Guernesey, 16 déc[embre] [18]72, lundi matin, [6 ?] h. 25 m.
Bonjour, mon cher bien-aimé, Bonjour et merci. Je t’ai vu, je suis heureuse et j’ai le soleil dans le cœur. Sois béni. J’espère que tu as passé une bonne nuit et que tu te portes bien de la tête aux pieds. Je voudrais déjà pour toi que ton petit hourvaria [1] de fête [2] soit passé parce que je sais combien cela te dérange de tes habitudes. Quant à moi, je persiste à croire que je ferais mieux de m’abstenir d’y assister du moment que nous ne sommes plus tout à fait entre nous.

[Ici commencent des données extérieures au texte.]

(** [Agent.run], over what [flow.run(shared)] does: [engine flow st] is
    the state the flow leaves and whether it returned or raised, or
    [None] when it runs on.  The result is the agent after the call,
    the clock, and what [run] returns or raises. *)
Definition run_with (engine : Flow -> St -> option (St * outcome unit))
           (self : Agent) (now : nat) (query : string)
  : option (Agent * nat * outcome pyval) :=
  let self := append_message self (mkMessage user (PStr query)) in
  let flow := create_agent_flow (self_tool_registry self) in
  let sh := initial_shared self query in
  match engine flow (mkSt sh now) with
  | None => None
  | Some (st, Raise e) => Some (self, clock st, Raise e)
  | Some (st, Ok _) =>
      let sh := shared st in
      let answer :=
        match final_answer sh with
        | Some a => a
        | None => default_answer
        end in
      let self := append_message self (mkMessage assistant answer) in
      let self := extend_tool_calls self (tool_calls sh) in
      Some (self, clock st, Ok answer)
  end.

(** [Agent.run] with the engine of [minllm], given [fuel] steps *)
Definition run (fuel : nat) (self : Agent) (now : nat) (query : string)
  : option (Agent * nat * outcome pyval) :=
  run_with (Flow_run call_llm safe_load fuel) self now query.

End Run.

(* ================================================================== *)
(** ** Concrete agents, tools and model scripts *)

Module Fixture.

Definition int_type : pyval := PObj "<class 'int'>" "<class 'int'>".
(** X1. Normalising is idempotent on the dates of four-digit years: a
    date of the form [YYYY-MM-DD] that the normaliser gives is a text it
    accepts and maps to itself. *)
Theorem format_date_idempotent s text :
  format_date (Some s) = Returned (Some text) →
  is_iso_date text = true →
  format_date (Some text) = Returned (Some text).
Proof.
  intros (p & dt & [Hv _] & ->)%format_date_reads Hiso.
  pose proof Hv as (Hy & _). apply date_text_iso_iff in Hiso; [|done].
  rewrite date_text_iso at 1 by lia. by apply format_date_iso_text.
Qed.

Lemma format_date_idempotent_witness :
  format_date (Some "2020-05-01") = Returned (Some "2020-05-01").
Proof.
  apply (format_date_idempotent "05/2020"); reflexivity.
Defined.

Lemma month_caps_length ms :
  ms ∈ month_caps → (1 ≤ String.length ms ≤ 2)%nat.
Proof.
  unfold month_caps. intros H.
  repeat (apply elem_of_cons in H as [->|H]);
    try (by apply elem_of_nil in H); simpl; lia.
Qed.

Lemma day_caps_length ds :
  ds ∈ day_caps → (1 ≤ String.length ds ≤ 2)%nat.
Proof.
  unfold day_caps. intros H.
  repeat (apply elem_of_cons in H as [->|H]);
    try (by apply elem_of_nil in H); simpl; lia.
Qed.

Lemma valid_date_day dt : valid_date dt → 1 ≤ day dt ≤ 31.
Proof.
  intros (_ & _ & Hd). split; [lia|]. etrans; [apply Hd|].
  unfold days_in_month. repeat case_match; lia.
Qed.
(** [defineTransitions], in source order. *)
Definition transitions : list StateTransition :=
  [ row IDLE START_FREIGHT_QUERY AWAITING_CEP;
    mkTransition AWAITING_CEP CEP_PROVIDED AWAITING_QUANTITY
                 (Some (fun ctx => isValidCEP (cep ctx))) None;
    mkTransition AWAITING_QUANTITY QUANTITY_PROVIDED CALCULATING
                 (Some (fun ctx => isValidQuantity (quantity ctx)))
                 (Some quantity_action);
    row CALCULATING CALCULATION_SUCCESS COMPLETED;
    row CALCULATING CALCULATION_ERROR ERROR;
    row AWAITING_CEP RESET IDLE;
    row AWAITING_QUANTITY RESET IDLE;
    row CALCULATING RESET IDLE;
    row COMPLETED RESET IDLE;
    row ERROR RESET IDLE;
    row AWAITING_CEP EV_ERROR ERROR;
    row AWAITING_QUANTITY EV_ERROR ERROR ].

Definition matches (s : ConversationState) (e : ConversationEvent) (t : StateTransition) : bool :=
  bool_decide (from t = s) && bool_decide (event t = e).

(** [this.transitions.find(t => t.from === currentState && t.event === event)] *)
Definition find_transition (s : ConversationState) (e : ConversationEvent) : option StateTransition :=
  List.find (matches s e) transitions.

(** [canTransition]: the pair has an entry in the table. *)
Definition canTransition (s : ConversationState) (e : ConversationEvent) : bool :=
  existsb (matches s e) transitions.

(** Context objects are heap allocated; a [ConversationContext] value in
    the source is a reference into this heap. *)
Abbreviation loc := positive.
Abbreviation heap := (gmap positive ConversationContext).
(** C9, as amended: on a storage that is a key-value map and over the
    numbers of the language, [updateSettings(s)] followed by [toJSON()]
    returns [s], the [Boolean] coercions returning the booleans written and
    [parseFloat] the font size written, unless the font size is negative
    zero, which comes back as zero; [toJSON] leaves the storage as
    [updateSettings] left it.  So the round trip is the identity exactly on
    the settings whose font size is not negative zero. *)
Theorem updateSettings_toJSON
    (s : @DevToolsSettings JsNumbers.number)
    (storage : gmap string (@Any JsNumbers.number)) :
  let toJSON :=
    toJSON JsNumbers.number_to_string JsNumbers.parseFloat_string
      JsNumbers.number_truthy JsNumbers.number_of_integer in
  let stored := (updateSettings s storage).2 in
  (toJSON stored).1
  = {| json_autocomplete := AObject (autocomplete s);
       json_wrapMode := ABoolean (wrapMode s);
       json_tripleQuotes := ABoolean (tripleQuotes s);
       json_fontSize :=
         match fontSize s with
         | JsNumbers.Zero true => JsNumbers.Zero false
         | size => size
         end;
       json_polling := polling s;
       json_historyDisabled := historyDisabled s;
       json_pollInterval := ANumber (pollInterval s) |} ∧
  (toJSON stored).2 = stored ∧
  ((toJSON stored).1 = to_json_object s
     ↔ fontSize s ≠ JsNumbers.Zero true).
Proof.
  cbn zeta.
  destruct (updateSettings_toJSON_members JsNumbers.number_to_string
              JsNumbers.parseFloat_string JsNumbers.number_truthy
              JsNumbers.number_of_integer s storage)
    as (Hjson & Hstorage & Hiff).
  cbn zeta in Hjson, Hiff.
  split; [|split; [exact Hstorage|]].
  - rewrite Hjson. f_equal. generalize (fontSize s). intros size.
    destruct size as [|[]|[]|negative high low exponent]; try reflexivity.
    apply parseFloat_number_to_string. discriminate.
  - rewrite Hiff. apply parseFloat_number_to_string.
Qed.

End ConsoleSettingsRoundTrip.

(** ** The guided-onboarding state endpoint *)
Section GuidedOnboardingState.
Import GuidedOnboarding.

Context {Progress : Type}.

Implicit Types (guide : @GuideState Progress) (guides : list (@GuideState Progress))
  (store : list (string * @GuideState Progress)).

Lemma create_fresh id guide store :
  id ∉ store.*1 → create id guide store = store ++ [(id, guide)].
Proof.
  induction store as [|[id' guide'] store IH]; cbn; [reflexivity|].
  rewrite not_elem_of_cons. intros [Hne Hnotin].
  destruct (String.eqb id' id) eqn:E.
  - apply String.eqb_eq in E. congruence.
  - rewrite IH by assumption. reflexivity.
Qed.

Lemma createGuides_fresh guides :
  ∀ store,
  NoDup (store.*1 ++ (guideId <$> guides)) →
  createGuides guides store = store ++ ((λ guide, (guideId guide, guide)) <$> guides).
Proof.
  unfold createGuides.
  induction guides as [|guide guides IH]; intros store Hdup; cbn [foldl fmap list_fmap].
  - rewrite app_nil_r. reflexivity.
  - apply NoDup_app in Hdup as (Hstore & Hdisjoint & Hguides).
    apply NoDup_cons in Hguides as [Hguide Hguides].
    rewrite create_fresh.
    2: { intros Hin. apply (Hdisjoint _ Hin). left. }
    rewrite IH.
    + rewrite <- app_assoc. reflexivity.
    + rewrite fmap_app. cbn. rewrite <- app_assoc. cbn.
      apply NoDup_app. split; [assumption|]. split.
      * intros id Hin. rewrite not_elem_of_cons. split.
        -- intros ->. apply (Hdisjoint _ Hin). left.
        -- intros Hin'. apply (Hdisjoint _ Hin). right. assumption.
      * apply NoDup_cons. split; assumption.
Qed.

Lemma createGuides_attributes guides :
  NoDup (guideId <$> guides) → (createGuides guides []).*2 = guides.
Proof.
  intros Hdup. rewrite createGuides_fresh by exact Hdup. cbn.
  rewrite <- list_fmap_compose. apply list_fmap_id.
Qed.

(** C1: with [active=true] the endpoint answers 200, and its [state] holds
    exactly the stored guides whose [isActive] is true; for guides created
    under distinct [guideId]s these are the active ones among them, in the
    order they were created. *)
Theorem getState_active store :
  status (getState ActiveTrue store) = 200%nat ∧
  (∀ guide, guide ∈ state (body (getState ActiveTrue store))
     ↔ guide ∈ store.*2 ∧ isActive guide = true) ∧
  (∀ guides, NoDup (guideId <$> guides) →
     getState ActiveTrue (createGuides guides [])
     = {| status := 200;
          body := {| state := filter (λ guide, isActive guide = true) guides |} |}).
Proof.
  split; [reflexivity|]. split.
  - intros guide. cbn. rewrite list_elem_of_filter. tauto.
  - intros guides Hdup. unfold getState.
    rewrite createGuides_attributes by assumption. reflexivity.
Qed.

(** C2: with no guided-setup object in the store, the endpoint answers 200
    with the body [{ state: [] }]. *)
Theorem getState_empty store :
  getState NoQuery ([] : list (string * @GuideState Progress))
  = {| status := 200; body := {| state := [] |} |} ∧
  getState NoQuery (clean store)
  = {| status := 200; body := {| state := [] |} |}.
Proof. split; reflexivity. Qed.

(** C3: without a query the endpoint answers 200 with [{ state }], the
    attributes of all stored guides: every guide kept under an identifier is
    in it, and for guides created under distinct [guideId]s it is the list of
    those guides. *)
Theorem getState_all store :
  getState NoQuery store
  = {| status := 200; body := {| state := store.*2 |} |} ∧
  (∀ id guide, own_property store id = Some guide →
     guide ∈ state (body (getState NoQuery store))) ∧
  (∀ guides, NoDup (guideId <$> guides) →
     getState NoQuery (createGuides guides [])
     = {| status := 200; body := {| state := guides |} |}).
Proof.
  split; [reflexivity|]. split.
  - intros id guide. apply own_property_elem_of.
  - intros guides Hdup. unfold getState.
    rewrite createGuides_attributes by assumption. reflexivity.
Qed.

(** The four cases of the test suite. *)
Section Suite.

Variables searchAddDataActiveState securityAddDataInProgressState
  : @GuideState Progress.
Hypothesis distinct_guides :
  guideId searchAddDataActiveState ≠ guideId securityAddDataInProgressState.
Hypothesis search_active : isActive searchAddDataActiveState = true.

Let ok (state : list (@GuideState Progress)) : Response :=
  {| status := 200; body := {| state := state |} |}.

Lemma suite_all_guides :
  getState NoQuery
    (createGuides [searchAddDataActiveState; securityAddDataInProgressState] [])
  = ok [searchAddDataActiveState; securityAddDataInProgressState].
Proof.
  unfold getState, ok. rewrite createGuides_attributes; [reflexivity|].
  apply NoDup_cons. split; [|apply NoDup_singleton].
  apply not_elem_of_cons. split; [exact distinct_guides | apply not_elem_of_nil].
Qed.

Lemma suite_active_guide :
  getState ActiveTrue
    (createGuides
       [ searchAddDataActiveState;
         {| guideId := guideId securityAddDataInProgressState;
            isActive := false;
            progress := progress securityAddDataInProgressState |} ] [])
  = ok [searchAddDataActiveState].
Proof.
  unfold getState, ok. rewrite createGuides_attributes.
  - rewrite !filter_cons, filter_nil. cbn.
    rewrite decide_True by exact search_active. reflexivity.
  - cbn. apply NoDup_cons. split; [|apply NoDup_singleton].
    apply not_elem_of_cons. split; [exact distinct_guides | apply not_elem_of_nil].
Qed.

Cependant, si ce n’est pas ton avis, je suis toute prête à faire ce que tu voudras, trop heureuse de te sacrifier ma vieille ourserie contre l’honneur et le bonheur de te voir officier au milieu de tes petits pauvres. Quel dommage que tu n’aies pas auprès de toi ce jour-là tes deux petits aides naturels Georges et Jeanne. Comme ils seraient joyeux et comme tu serais heureux ! Il serait juste que le bon Dieu, en échange de ton dévouement à toutes les douleurs et à toutes les misères, t’en récompensât par le bonheur auguste et sacré d’avoir tes petits-enfants avec toi. Il faut que cette sévérité de ta destinée ait sa raison d’être, car autrement ce serait à douter de sa justice, ce qui n’est pas possible. J’aime mieux croire qu’il te réserve ailleurs des félicités suprêmes, mesurées à la grandeur de ton âme et à celle de ton génie et qu’il m’accordera la grâce de t’aimer et de te bénir dans le ciel pendant toute l’éternité comme je le fais sur la Terre. Jusque-là, j’espère, je prie et j’attends. Aussi, mon cher adoré, je ferai ce qu’il te plaira pour la fête de tes petits enfants. J’irai ou je resterai à ton choix, ma joie et mon bonheur étant de te complaire en tout. Nous attendons avec impatience de quoi habiller la grande poupée d’honneur [3] !!! Le temps presse ! La grande poupée ! La grande poupée ! La grande poupée !
BnF, Mss, NAF 16393, f. 346
Transcription de Bulle Prévost assistée de Florence Naugrette
a) « ourvari ».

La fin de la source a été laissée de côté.